Since the early inception of the metaverse, starting with the 1982 book by Neil Stevenson, “Snow Crash,” the idea of an immersive world without limitations intrigued many. This interest has been boosted by the increased online presence characterizing the Covid pandemic and Facebook’s name change to “Meta.” 

There remain several questions about the metaverse, and we have addressed many of these with our previous article examining the metaverse’s relationship with programmable data. Yet there remain several more questions: Can the metaverse live up to its hype? What is it good for? And how is it distinguishable from any other virtual reality-based world? 

The Metaverse’s Core Idea

The metaverse is, at its core, just a named version of the internet’s evolution to a more social, economically sophisticated, and immersive system. The tech world has two perspectives by which they believe this can be accomplished, which are in opposition to each other.
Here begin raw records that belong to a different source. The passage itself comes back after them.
(** What the call and the settlement of a paid transaction do. *)
Lemma paid_post msg t2 gl h :
  ready h → msg_ok msg → passed msg t2 gl h →
  match execute msg gl (charged msg t2 h) with
  | Ret (r, h4) =>
      let '(r', h5) := settle msg r h4 in
      running h h5 ∧ ExecErr r' = ExecErr r ∧
      GasLeft r' + GasUsed r' = tx_Gas msg ∧ 0 ≤ GasLeft r' ∧ 0 ≤ GasUsed r' ∧
      intrinsic_cost msg (Homestead (t_config h)) (Istanbul (t_config h)) ≤ 2 * GasUsed r' ∧
      t_gasPool h5 = t_gasPool h - GasUsed r' ∧
      snapshot (t_state h4) = snapshot t2 ∧ ctx_Coinbase (t_ctx h4) = ctx_Coinbase (t_ctx h) ∧
      (Failed r = true → Homestead (t_config h) = true →
       txn (t_state h4) = txn (IncrNonce (tx_From msg) t2))
  | Panic => may_panic_at (call_address msg) (paid_code msg t2)
  | NoFuel => False
  end.
Proof.
  intros Hr Hm [Hn Es Hpool Hval Egl Hgl]. pose proof (ready_txn h Hr) as Ht.
  destruct (mg_gas _ Hm) as [Hg0 Hg1]. destruct (rd_gasPool _ Hr) as [Hp0 Hp1].
  assert (0 ≤ tx_GasPrice msg * tx_Gas msg) as Hup by (pose proof (mg_price _ Hm); nia).
  pose proof (ok_SubBalance _ _ _ _ _ _ _ Ht Hup Es) as Ht2.
  pose proof (tot_SubBalance _ _ _ _ Hup Es) as Etot.
  destruct (SubBalance_frame _ _ _ _ Es) as [Efs Efn].
  pose proof (txn_tight _ _ _ _ Ht2) as Htight. rewrite Efs, <- Efn in Htight.
  assert (base_ok (charged msg t2 h) (tot t2)) as Hb3.
  { destruct Hr. split; try done; [lia|]. intros. eapply rd_committed0. simpl in *. by rewrite <- Efn. }
  pose proof (execute_post _ _ msg gl (charged msg t2 h) Hb3 Htight Hm Hval Hgl
    (eq_trans (GetNonce_SubBalance _ _ _ _ Hup Es) Hn)) as Hx.
  destruct (execute msg gl _) as [[r h4]| |]; [|done..]. destruct Hx as (Hg4 & [E4 Ht4] & Hfail).
  change (snapshot (t_state (begun msg (charged msg t2 h)))) with (snapshot t2) in Ht4.
  pose proof (tx_snap _ _ _ _ Ht4) as Esn4. rewrite <- Esn4 in Ht4.
  pose proof (settle_post _ _ msg r h4 Ht4 Hm ltac:(lia)) as Hst.
  destruct (settle msg r h4) as [r' h5].
  destruct Hst as (Hsum & Hleft & Hu & Hhalf & He & E5 & Etot5 & Ht5).
  split_and!; try done; try lia; [split| |].
  - rewrite E5, E4. done.
  - rewrite Esn4, Efn in Ht5. by replace (tot (t_state h)) with (tot t2 + tx_GasPrice msg * tx_Gas msg) by lia.
  - rewrite E5, E4. cbn. unfold add64. rewrite u64_small by (unfold is_u64, M64; lia). lia.
  - by rewrite E4.
Qed.

Lemma ready_Snapshot h : ready h → ready (set_state (Snapshot (t_state h)).2 h).
Proof. by intros []. Qed.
  1. The decentralized approach: An open and interoperable system owned by the communities that maintain it.  
  2. The centralized approach: A centralized system that is closed and controlled by corporate mandates. This is like the current “Web 2.0” system that demands economic rents from creators, donors, and residents. Think of the Apple store that prevents some apps from being distributed and demands a cut of every app’s revenue.

Open against closed is the distinction separating these two perspectives.

A closed metaverse is a world created by a single entity and is controlled by them. They dictate rules, enforce those rules, and can decide who is excluded and why they are. We can easily imagine Meta developing this example.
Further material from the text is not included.